On the other hand, it is not hard to find wives embodying a traditional negative perception of the wife, that of a woman who would take the son away from his family (especially his mom and sisters), who would strive to detach him from his family bonds, and impel him to focus on her only, and his kids. This wife, in the Moroccan mind, is the one who would seek to make her husband restrict the number of family visits he pays for his family and would protest against the “numerous” visits his family members make, if not prevent them, grouch about his mom or sister’s interference. She would grudgingly and hardly bear her husband financially supporting one of his relatives. At the same time, though, she would very gladly maintain excellent, and close relations with her family through all the possible means thought of, not forgetting, of course, to play her traditional role of the sister-in-law (mentioned above) vis-à-vis her married brothers and sisters, drawing an extremely contradictory image, added to that drawn by the mother-in-law as well.

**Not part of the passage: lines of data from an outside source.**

(** The loop over pages of LoanRecords. *)
Lemma rfold_scan_pages (vs : list pyval) :
  forall youth,
    forallb loan_page vs = true ->
    rfold scan_items vs youth
    = Ok (youth ++ map youth_of (filter is_youth (concat (map page_items vs)))).
Proof.
  induction vs as [ | v vs IH]; intros youth H; simpl in *.
  - now rewrite app_nil_r.
  - apply andb_true_iff in H as [Hv Hvs].
    rewrite (scan_items_page v youth Hv); simpl.
    rewrite (IH _ Hvs), filter_app, map_app, app_assoc. reflexivity.
Qed.


(** Outside the interval the test, when it answers, answers no. *)
Lemma youth_test_false (a : pyval) :
  youth_test a = Ok false -> in_range a = false.
Proof.
  intros H.
  destruct (age_value a) eqn:Ea.
  - rewrite (youth_test_number a Ea) in H. now injection H.
  - destruct a; try discriminate; reflexivity.
Qed.

(** Whatever the record, a turn of the inner loop that does not raise
    has appended the projection of the record when it passes the youth
    filter, and nothing otherwise. *)
Lemma scan_loan_ok (r : pyval) (youth out : list pyval) :
  scan_loan r youth = Ok out ->
  out = youth ++ map youth_of (filter is_youth [r]).
Proof.
  unfold scan_loan, is_youth, is_loan_direct, has_youth_age, youth_of, field.
  destruct r as [ | | | | | | d]; cbn [py_getitem py_get rbind filter];
    try discriminate.
  destruct (dict_get "__typename" d) as [t | ]; cbn [rbind]; [ | discriminate].
  destruct (py_eq_str t "LoanDirect"); cbn [andb map].
  2:{ intros H. injection H as <-. now rewrite app_nil_r. }
  assert (Hage : forall a,
             (keep <-- youth_test a ;
              if keep
              then id <-- py_getitem (PDict d) "id" ;
                   name <-- py_getitem (PDict d) "name" ;
                   Ok (youth ++ [PDict [("id"%string, id); ("name"%string, name);
                                        ("age"%string, a)]])
              else Ok youth) = Ok out ->
             out = youth ++
                   map (fun v => PDict
                          [("id"%string, match dict_get "id" d with
                                         | Some x => x | None => PNone end);
                           ("name"%string, match dict_get "name" d with
                                           | Some x => x | None => PNone end);
                           ("age"%string, a)])
                     (if in_range a then [PDict d] else [])).
  { intros a. destruct (youth_test a) as [[ | ] | e] eqn:Ea; cbn [rbind].
    - rewrite (youth_test_true a Ea). cbn [py_getitem map].
      destruct (dict_get "id" d) as [i | ]; cbn [rbind]; [ | discriminate].
      destruct (dict_get "name" d) as [nm | ]; cbn [rbind]; [ | discriminate].
      intros H. now injection H as <-.
    - rewrite (youth_test_false a Ea). cbn [map].
      intros H. injection H as <-. now rewrite app_nil_r.
    - discriminate. }
  destruct (dict_get "ageAtTimeOfLoan" d) as [a | ] eqn:Ea; cbn [rbind];
    intros H; apply Hage in H.
  - destruct (in_range a); cbn [map] in *; rewrite ?Ea; exact H.
  - cbn [in_range map] in *. exact H.
Qed.

Lemma rfold_scan_ok (l : list pyval) :
  forall youth out,
    rfold scan_loan l youth = Ok out ->
    out = youth ++ map youth_of (filter is_youth l).
Proof.
  induction l as [ | r l IH]; intros youth out; cbn [rfold].
  - intros H. injection H as <-. now rewrite app_nil_r.
  - destruct (scan_loan r youth) as [youth' | e] eqn:E; cbn [rbind];
      [ | discriminate].
    intros H. apply IH in H. apply scan_loan_ok in E. subst.
    change (r :: l) with ([r] ++ l).
    now rewrite filter_app, map_app, app_assoc.
Qed.

(** A value that is no list either holds nothing to visit or makes
    the inner loop raise on its first item. *)
Lemma scan_items_ok (v : pyval) (youth out : list pyval) :
  scan_items v youth = Ok out ->
  out = youth ++ map youth_of (filter is_youth (page_items v)).
Proof.
  unfold scan_items.
  destruct v as [ | | | | s | l | d]; cbn [py_iter rbind page_items];
    try discriminate.
  - destruct s; cbn; [ | discriminate].
    intros H. injection H as <-. now rewrite app_nil_r.
  - apply rfold_scan_ok.
  - destruct d; cbn; [ | discriminate].
    intros H. injection H as <-. now rewrite app_nil_r.
Qed.

Lemma rfold_scan_pages_ok (vs : list pyval) :
  forall youth out,
    rfold scan_items vs youth = Ok out ->
    out = youth ++ map youth_of (filter is_youth (concat (map page_items vs))).
Proof.
  induction vs as [ | v vs IH]; intros youth out; cbn [rfold map concat].
  - intros H. injection H as <-. now rewrite app_nil_r.
  - destruct (scan_items v youth) as [youth' | e] eqn:E; cbn [rbind];
      [ | discriminate].
    intros H. apply IH in H. apply scan_items_ok in E. subst.
    now rewrite filter_app, map_app, app_assoc.
Qed.

(* ------------------------------------------------------------------ *)
(** ** Runs *)

Lemma run_eta {A} (r : run A) : Run (value r) (posts r) (events r) = r.
Proof. destruct r; reflexivity. Qed.

Lemma bind_ok {A B} (m : M A) (k : A -> M B) (n n' : nat) (a : A) es :
  m n = Run (Ok a) n' es ->
  bind m k n = Run (value (k a n')) (posts (k a n')) (es ++ events (k a n')).
Proof. intros H. unfold bind. rewrite H. reflexivity. Qed.

Lemma bind_raise {A B} (m : M A) (k : A -> M B) (n n' : nat) (e : exn) es :
  m n = Run (Raise e) n' es ->
  bind m k n = Run (Raise e) n' es.
Proof. intros H. unfold bind. rewrite H. reflexivity. Qed.

Lemma for_each_lift {A S} (f : A -> S -> result S) (xs : list A) :
  forall (acc : S) (n : nat),
    for_each xs (fun x a => lift (f x a)) acc n = Run (rfold f xs acc) n [].
Proof.
  induction xs as [ | x xs IH]; intros acc n; [reflexivity | ].
  cbn [for_each rfold].
  destruct (f x acc) as [acc' | e]; cbn [rbind].
  - rewrite (bind_ok _ _ n n acc' []) by reflexivity.
    rewrite IH. reflexivity.
  - rewrite (bind_raise _ _ n n e []) by reflexivity.
    reflexivity.
Qed.

Lemma schedule_app (es es' : list event) :
  schedule (es ++ es') = schedule es ++ schedule es'.
Proof. apply filter_app. Qed.

Lemma schedule_prints (log : list event) :
  forallb is_print log = true -> schedule log = [].
Proof.
  induction log as [ | e log IH]; [reflexivity | ].
  cbn. intros H. apply andb_true_iff in H as [He Hl].
  rewrite He. cbn. auto.
Qed.

(* ------------------------------------------------------------------ *)
(** ** The fetcher, case by case *)

Ltac run_fetch :=
  unfold fetch_loans, try_except, fetch_body, bind, session_post, print, emit,
    lift, ret, failed_line, blocked_line, status_line, errors_line;
  cbn [value posts events app].

(** The POST itself raises. *)
Lemma fetch_post_raises (net : world) (page per_page : Z) (n : nat) (e : exn) :
  net n (loans_request page per_page) = Raise e ->
  fetch_loans net page per_page n
  = Run (Ok (PList [])) (S n)
      [EvPost (loans_request page per_page); failed_line e].
Proof. intros H. run_fetch. rewrite H. reflexivity. Qed.

Lemma fetch_403 (net : world) (page per_page : Z) (n : nat) (resp : response) :
  net n (loans_request page per_page) = Ok resp ->
  status_code resp = 403 ->
  fetch_loans net page per_page n
  = Run (Ok (PList [])) (S n)
      [EvPost (loans_request page per_page); blocked_line].
Proof. intros H E. run_fetch. rewrite H, E. reflexivity. Qed.

Lemma fetch_other_status (net : world) (page per_page : Z) (n : nat)
    (resp : response) :
  net n (loans_request page per_page) = Ok resp ->
  status_code resp <> 403 ->
  status_code resp <> 200 ->
  fetch_loans net page per_page n
  = Run (Ok (PList [])) (S n)
      [EvPost (loans_request page per_page);
       status_line (status_code resp);
       EvPrint [[Lit (text resp)]]].
Proof.
  intros H E1 E2. run_fetch. rewrite H.
  destruct (Z.eqb_spec (status_code resp) 403); [contradiction | ].
  destruct (Z.eqb_spec (status_code resp) 200); [contradiction | ].
  reflexivity.
Qed.




(** A 200 response without [errors]: the chained lookup decides. *)
Lemma fetch_no_errors (net : world) (page per_page : Z) (n : nat)
    (resp : response) (data : pyval) :
  net n (loans_request page per_page) = Ok resp ->
  status_code resp = 200 ->
  json resp = Ok data ->
  py_in "errors" data = Ok false ->
  fetch_loans net page per_page n
  = match loan_values data with
    | Ok v => Run (Ok v) (S n) [EvPost (loans_request page per_page)]
    | Raise e =>
        Run (Ok (PList [])) (S n)
          [EvPost (loans_request page per_page); failed_line e]
    end.
Proof.
  intros H E J I. run_fetch. rewrite H, E, J. cbn. rewrite I. cbn.
  destruct (loan_values data); reflexivity.
Qed.

(** Whatever the world answers, the fetcher returns a value, after
    exactly one POST, and everything else it does is printing. *)
Lemma fetch_loans_total (net : world) (page per_page : Z) (n : nat) :
  exists v log,
    fetch_loans net page per_page n
    = Run (Ok v) (S n) (EvPost (loans_request page per_page) :: log)
    /\ forallb is_print log = true.
Proof.
  run_fetch.
  destruct (net n (loans_request page per_page)) as [resp | e]; cbn.
  2:{ eexists _, _. split; reflexivity. }
  destruct (status_code resp =? 403); cbn.
  { eexists _, _. split; reflexivity. }
  destruct (status_code resp =? 200); cbn.
  2:{ eexists _, _. split; reflexivity. }
  destruct (json resp) as [data | e]; cbn.
  2:{ eexists _, _. split; reflexivity. }
  destruct (py_in "errors" data) as [[ | ] | e]; cbn.
  - destruct (py_getitem data "errors"); cbn;
      eexists _, _; split; reflexivity.
  - destruct (loan_values data); cbn; eexists _, _; split; reflexivity.
  - eexists _, _. split; reflexivity.
Qed.

Lemma fetch_loans_run (net : world) (page : Z) (n : nat) :
  exists log,
    fetch_loans net page 20 n
    = Run (Ok (fetch_result net page n)) (S n)
        (EvPost (loans_request page 20) :: log)
    /\ forallb is_print log = true.
Proof.
  unfold fetch_result.
  destruct (fetch_loans_total net page 20 n) as (v & log & H & Hlog).
  exists log. rewrite H. cbn [value]. split; [reflexivity | exact Hlog].
Qed.

Lemma fetch_loans_schedule (net : world) (page : Z) (n : nat) :
  schedule (events (fetch_loans net page 20 n))
  = [EvPost (loans_request page 20)].
Proof.
  destruct (fetch_loans_run net page n) as (log & H & Hlog).
  rewrite H. cbn [events].
  change (EvPost (loans_request page 20) :: log)
    with ([EvPost (loans_request page 20)] ++ log).
  rewrite schedule_app, (schedule_prints log Hlog). reflexivity.
Qed.

(* ------------------------------------------------------------------ *)
(** ** The loops *)

(** One turn of the page loop of the driver: its value is the inner
    loop run on what the fetch returned; it posts once; it pauses when
    the inner loop did not raise. *)
Lemma scan_page_run (net : world) (page : Z) (youth : list pyval) (n : nat) :
  scan_page net page youth n
  = Run (scan_items (fetch_result net page n) youth) (S n)
      (scanning_line page :: events (fetch_loans net page 20 n)
       ++ match scan_items (fetch_result net page n) youth with
          | Ok _ => [pause]
          | Raise _ => []
          end).
Proof.
  destruct (fetch_loans_run net page n) as (log & H & _).
  unfold scan_page, scan_items.
  rewrite (bind_ok _ _ n n tt [scanning_line page]) by reflexivity.
  rewrite (bind_ok _ _ n (S n) _ _ H). rewrite H. cbn [events].
  destruct (py_iter (fetch_result net page n)) as [items | e]; cbn [rbind].
  - rewrite (bind_ok _ _ (S n) (S n) items []) by reflexivity.
    destruct (rfold scan_loan items youth) as [youth' | e] eqn:E.
    + rewrite (bind_ok _ _ (S n) (S n) youth' [])
        by (rewrite for_each_lift, E; reflexivity).
      reflexivity.
    + rewrite (bind_raise _ _ (S n) (S n) e [])
        by (rewrite for_each_lift, E; reflexivity).
      cbn. rewrite !app_nil_r. reflexivity.
  - rewrite (bind_raise _ _ (S n) (S n) e []) by reflexivity.
    cbn. rewrite !app_nil_r. reflexivity.
Qed.

(** The driver's value is the inner loop folded over the fetch results
    of its pages. *)
Lemma pages_value (net : world) (pgs : list Z) :
  forall (youth : list pyval) (n : nat),
    value (for_each pgs (scan_page net) youth n)
    = rfold scan_items (fetch_results_from net pgs n) youth.
Proof.
  induction pgs as [ | p ps IH]; intros youth n; [reflexivity | ].
  cbn [for_each fetch_results_from rfold].
  destruct (scan_items (fetch_result net p n) youth) as [youth' | e] eqn:E;
    cbn [rbind].
  - erewrite bind_ok by (rewrite scan_page_run, E; reflexivity).
    cbn [value]. apply IH.
  - erewrite bind_raise by (rewrite scan_page_run, E; reflexivity).
    reflexivity.
Qed.
Lemma scan_forward_In (bb : SquareSet) (s : Square) :
  In s (scan_forward bb) -> bb s = true /\ BB_ALL s = true.
Proof.
  unfold scan_forward. rewrite filter_In. intros [Hin Hbb]. split; [exact Hbb |].
  apply BB_ALL_range, SQUARES_range, Hin.
Qed.

Lemma bb_and_true (a c : SquareSet) (s : Square) :
  bb_and a c s = true <-> a s = true /\ c s = true.
Proof. unfold bb_and. apply andb_true_iff. Qed.

Lemma PieceType_eqb_eq (x y : PieceType) : PieceType_eqb x y = true <-> x = y.
Proof. destruct x, y; unfold PieceType_eqb; simpl; split; congruence. Qed.

Lemma type_mask_true (pt : PieceType) (b : Board) (s : Square) :
  type_mask pt b s = true ->
  BB_ALL s = true /\ exists p, piece_at b s = Some p /\ piece_type p = pt.
Proof.
  unfold type_mask. rewrite andb_true_iff. intros [Hall H]. split; [exact Hall |].
  destruct (piece_at b s) as [p |]; [| discriminate H].
  exists p. split; [reflexivity | apply PieceType_eqb_eq, H].
Qed.

Lemma occupied_co_true (b : Board) (c : Color) (s : Square) :
  occupied_co b c s = true ->
  BB_ALL s = true /\ exists p, piece_at b s = Some p /\ color p = c.
Proof.
  unfold occupied_co. rewrite andb_true_iff. intros [Hall H]. split; [exact Hall |].
  destruct (piece_at b s) as [p |]; [| discriminate H].
  exists p. split; [reflexivity | apply Bool.eqb_prop, H].
Qed.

Countless also are the stories of Moroccan husbands exemplifying some of the worst attributes that could be found in men. A significant number of cracked family-in-law relationships emanate from the misconducts of a certain kind of husbands that mistreat their wives.
It is not surprising in Morocco to hear about husbands belittling women, battering them, abusing them, cheating on them, being irresponsible, disrespecting their wives’ family members, neglecting their obligations (especially financial ones), or being addicted to alcohol or drugs and subjecting their wives and children to the effects of their addiction. There are also numerous cases of husbands taking their wives’ money, and many other appalling practices that fuel predictable tension, disrespect, and hatred between such husbands and their in-laws.
Many are the instances of toxic in-law relationships and if we dig deep enough in the Moroccan culture and listen to the stories circulating, we wind up concluding that the enmity and toxicity, and misunderstanding usually stem from a number of cultural practices, expectations, and lack values.
It is what a wife culturally expects from her mother and sisters-in-law, what a mother culturally expects from her daughter or son-in-law, and so on and it is the values that these people have (or don’t have) along with the frequency of interaction between them that either promote a healthy happy relationship or a toxic and tense one. It is also couples that manage to draw red impenetrable lines around their private intimate life that often relish a peaceful and happy marital life.
Ironically, family members targeting a possible “victory” for their son, daughter, brother, or sister often cause them to live in hell, with a myriad of disputes and quarrels, sometimes violent brawls, ending up with divorce, unfortunately, in many cases. It is no surprise that the Moroccan courts are full of such cases.